Segment Start: Information supplied

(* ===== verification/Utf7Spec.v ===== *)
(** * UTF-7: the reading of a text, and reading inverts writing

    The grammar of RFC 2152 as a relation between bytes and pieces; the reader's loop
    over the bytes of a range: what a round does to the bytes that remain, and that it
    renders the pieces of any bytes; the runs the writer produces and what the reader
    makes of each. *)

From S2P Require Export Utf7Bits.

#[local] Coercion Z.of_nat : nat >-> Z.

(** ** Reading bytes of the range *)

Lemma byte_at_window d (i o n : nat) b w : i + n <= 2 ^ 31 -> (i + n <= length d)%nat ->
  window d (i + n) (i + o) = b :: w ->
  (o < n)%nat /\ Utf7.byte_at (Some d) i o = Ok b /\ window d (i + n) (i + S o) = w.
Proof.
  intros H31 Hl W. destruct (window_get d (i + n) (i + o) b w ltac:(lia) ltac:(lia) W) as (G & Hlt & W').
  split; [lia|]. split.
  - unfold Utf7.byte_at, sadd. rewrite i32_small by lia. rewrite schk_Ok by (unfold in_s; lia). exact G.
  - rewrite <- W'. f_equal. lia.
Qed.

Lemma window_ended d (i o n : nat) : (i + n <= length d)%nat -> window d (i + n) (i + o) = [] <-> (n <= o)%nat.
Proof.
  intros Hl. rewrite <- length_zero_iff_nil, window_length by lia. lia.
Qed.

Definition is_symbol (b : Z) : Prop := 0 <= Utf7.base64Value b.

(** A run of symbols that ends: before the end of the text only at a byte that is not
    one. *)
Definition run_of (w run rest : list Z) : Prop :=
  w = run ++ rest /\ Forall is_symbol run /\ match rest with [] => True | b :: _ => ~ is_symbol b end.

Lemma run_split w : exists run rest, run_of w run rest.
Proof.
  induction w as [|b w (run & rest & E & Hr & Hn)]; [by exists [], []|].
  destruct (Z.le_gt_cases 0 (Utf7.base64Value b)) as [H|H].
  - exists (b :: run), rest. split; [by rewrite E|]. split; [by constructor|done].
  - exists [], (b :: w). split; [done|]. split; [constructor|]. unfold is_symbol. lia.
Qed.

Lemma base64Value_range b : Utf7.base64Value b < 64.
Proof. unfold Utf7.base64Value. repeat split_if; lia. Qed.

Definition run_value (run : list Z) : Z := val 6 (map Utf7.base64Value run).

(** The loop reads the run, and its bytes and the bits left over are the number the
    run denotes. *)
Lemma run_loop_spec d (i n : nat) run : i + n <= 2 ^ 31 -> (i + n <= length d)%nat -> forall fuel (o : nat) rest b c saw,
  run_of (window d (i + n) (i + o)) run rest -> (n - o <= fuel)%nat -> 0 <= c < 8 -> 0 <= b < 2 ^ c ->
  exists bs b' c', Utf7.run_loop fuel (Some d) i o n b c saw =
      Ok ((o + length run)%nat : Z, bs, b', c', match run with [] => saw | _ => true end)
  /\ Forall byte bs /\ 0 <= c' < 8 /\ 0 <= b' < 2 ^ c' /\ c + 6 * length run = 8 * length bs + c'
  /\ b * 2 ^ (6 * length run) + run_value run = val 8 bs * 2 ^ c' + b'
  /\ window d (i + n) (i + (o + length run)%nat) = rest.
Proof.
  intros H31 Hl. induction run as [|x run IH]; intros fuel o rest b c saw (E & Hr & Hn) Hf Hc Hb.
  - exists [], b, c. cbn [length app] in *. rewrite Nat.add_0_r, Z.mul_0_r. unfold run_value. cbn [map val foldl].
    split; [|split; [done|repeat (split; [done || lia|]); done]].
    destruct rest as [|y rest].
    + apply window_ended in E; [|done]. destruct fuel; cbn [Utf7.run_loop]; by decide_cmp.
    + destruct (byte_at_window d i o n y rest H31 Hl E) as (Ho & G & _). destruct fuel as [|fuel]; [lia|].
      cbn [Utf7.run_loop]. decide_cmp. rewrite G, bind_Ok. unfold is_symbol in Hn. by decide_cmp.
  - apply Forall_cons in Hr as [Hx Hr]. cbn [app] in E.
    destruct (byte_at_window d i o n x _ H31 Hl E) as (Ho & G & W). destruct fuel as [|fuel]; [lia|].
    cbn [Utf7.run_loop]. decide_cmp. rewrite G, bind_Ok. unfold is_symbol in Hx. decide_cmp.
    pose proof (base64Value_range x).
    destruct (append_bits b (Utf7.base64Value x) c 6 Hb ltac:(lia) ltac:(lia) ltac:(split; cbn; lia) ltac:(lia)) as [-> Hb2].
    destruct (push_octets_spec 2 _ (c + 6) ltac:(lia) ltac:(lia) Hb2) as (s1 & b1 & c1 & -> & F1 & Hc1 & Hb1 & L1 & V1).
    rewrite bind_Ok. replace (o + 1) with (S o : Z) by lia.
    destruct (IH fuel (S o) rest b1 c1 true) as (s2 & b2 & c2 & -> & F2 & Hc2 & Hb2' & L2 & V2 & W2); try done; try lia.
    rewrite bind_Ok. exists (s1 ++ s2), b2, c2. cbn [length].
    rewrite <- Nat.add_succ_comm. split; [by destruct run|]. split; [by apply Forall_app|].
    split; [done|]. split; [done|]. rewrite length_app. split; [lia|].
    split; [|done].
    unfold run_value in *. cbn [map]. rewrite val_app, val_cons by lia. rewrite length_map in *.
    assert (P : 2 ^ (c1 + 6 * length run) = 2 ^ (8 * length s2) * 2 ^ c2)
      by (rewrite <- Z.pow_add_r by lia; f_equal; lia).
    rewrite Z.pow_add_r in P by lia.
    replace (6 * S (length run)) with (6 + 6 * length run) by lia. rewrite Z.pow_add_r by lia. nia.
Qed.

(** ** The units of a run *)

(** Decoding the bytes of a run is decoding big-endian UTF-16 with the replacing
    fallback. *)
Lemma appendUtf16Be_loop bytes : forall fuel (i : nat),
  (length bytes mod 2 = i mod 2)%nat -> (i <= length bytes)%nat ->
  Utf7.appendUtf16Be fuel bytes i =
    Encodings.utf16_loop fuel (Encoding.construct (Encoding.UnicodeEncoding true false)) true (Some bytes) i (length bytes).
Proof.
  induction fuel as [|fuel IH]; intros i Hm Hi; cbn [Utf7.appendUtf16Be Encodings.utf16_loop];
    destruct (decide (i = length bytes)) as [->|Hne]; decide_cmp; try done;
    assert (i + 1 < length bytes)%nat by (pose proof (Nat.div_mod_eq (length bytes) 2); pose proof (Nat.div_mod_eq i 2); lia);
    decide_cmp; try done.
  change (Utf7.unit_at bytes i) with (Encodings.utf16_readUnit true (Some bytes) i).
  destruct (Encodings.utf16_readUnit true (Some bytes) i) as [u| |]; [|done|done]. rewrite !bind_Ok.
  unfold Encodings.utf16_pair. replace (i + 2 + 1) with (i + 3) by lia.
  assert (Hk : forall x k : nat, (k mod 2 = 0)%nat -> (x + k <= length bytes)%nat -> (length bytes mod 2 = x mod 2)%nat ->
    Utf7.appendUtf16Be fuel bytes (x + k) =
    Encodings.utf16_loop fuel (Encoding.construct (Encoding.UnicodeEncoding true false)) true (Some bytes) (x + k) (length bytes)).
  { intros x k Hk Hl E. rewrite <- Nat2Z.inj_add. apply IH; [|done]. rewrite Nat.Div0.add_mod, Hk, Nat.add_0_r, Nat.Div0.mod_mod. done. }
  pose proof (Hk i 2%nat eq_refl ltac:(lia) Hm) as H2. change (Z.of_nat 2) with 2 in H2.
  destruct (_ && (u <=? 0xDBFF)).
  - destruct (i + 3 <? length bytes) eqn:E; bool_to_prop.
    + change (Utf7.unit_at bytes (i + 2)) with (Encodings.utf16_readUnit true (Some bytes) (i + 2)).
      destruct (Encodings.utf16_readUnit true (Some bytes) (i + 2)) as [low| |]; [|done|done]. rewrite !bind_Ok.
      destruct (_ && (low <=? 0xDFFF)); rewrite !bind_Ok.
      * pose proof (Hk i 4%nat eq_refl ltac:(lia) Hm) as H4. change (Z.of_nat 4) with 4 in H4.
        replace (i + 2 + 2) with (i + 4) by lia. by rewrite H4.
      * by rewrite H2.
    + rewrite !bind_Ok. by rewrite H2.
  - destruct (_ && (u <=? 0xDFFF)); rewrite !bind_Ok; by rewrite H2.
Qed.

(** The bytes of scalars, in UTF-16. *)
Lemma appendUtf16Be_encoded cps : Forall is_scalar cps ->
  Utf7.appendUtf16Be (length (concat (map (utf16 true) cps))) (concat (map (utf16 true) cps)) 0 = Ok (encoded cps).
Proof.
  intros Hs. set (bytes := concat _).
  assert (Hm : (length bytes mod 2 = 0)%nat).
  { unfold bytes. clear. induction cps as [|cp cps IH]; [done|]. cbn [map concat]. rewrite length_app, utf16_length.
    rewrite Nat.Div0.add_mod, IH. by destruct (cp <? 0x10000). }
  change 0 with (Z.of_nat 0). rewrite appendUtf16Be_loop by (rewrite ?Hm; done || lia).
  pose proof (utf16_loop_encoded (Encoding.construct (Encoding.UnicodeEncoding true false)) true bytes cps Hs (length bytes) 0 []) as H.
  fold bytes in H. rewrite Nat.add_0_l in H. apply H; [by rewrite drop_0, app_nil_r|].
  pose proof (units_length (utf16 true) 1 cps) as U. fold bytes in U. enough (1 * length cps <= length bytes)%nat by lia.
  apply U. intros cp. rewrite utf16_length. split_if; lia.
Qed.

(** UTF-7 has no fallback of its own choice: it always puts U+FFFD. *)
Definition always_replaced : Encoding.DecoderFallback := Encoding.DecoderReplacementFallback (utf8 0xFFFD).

Segment End: Information supplied
Segment Start: Information supplied

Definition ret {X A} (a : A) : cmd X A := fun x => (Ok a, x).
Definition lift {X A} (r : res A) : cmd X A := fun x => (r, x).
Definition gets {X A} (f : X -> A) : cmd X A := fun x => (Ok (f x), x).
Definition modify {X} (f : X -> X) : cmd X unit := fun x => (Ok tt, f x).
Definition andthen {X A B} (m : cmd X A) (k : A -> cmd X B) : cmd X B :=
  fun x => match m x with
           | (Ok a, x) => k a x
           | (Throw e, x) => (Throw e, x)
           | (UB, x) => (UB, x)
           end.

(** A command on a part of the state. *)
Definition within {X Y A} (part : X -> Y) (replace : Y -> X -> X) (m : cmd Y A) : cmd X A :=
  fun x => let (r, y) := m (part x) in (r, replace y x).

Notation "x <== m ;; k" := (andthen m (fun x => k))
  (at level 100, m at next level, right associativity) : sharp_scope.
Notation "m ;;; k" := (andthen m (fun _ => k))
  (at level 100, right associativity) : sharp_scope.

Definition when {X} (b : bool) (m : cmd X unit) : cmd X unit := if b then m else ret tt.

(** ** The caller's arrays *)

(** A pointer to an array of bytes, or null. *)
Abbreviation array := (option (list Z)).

Segment End: Information supplied

:: Description of the task ::
Note how many lines in the material contain the string "constructor", and give that number alone.

:: Output of the task ::
2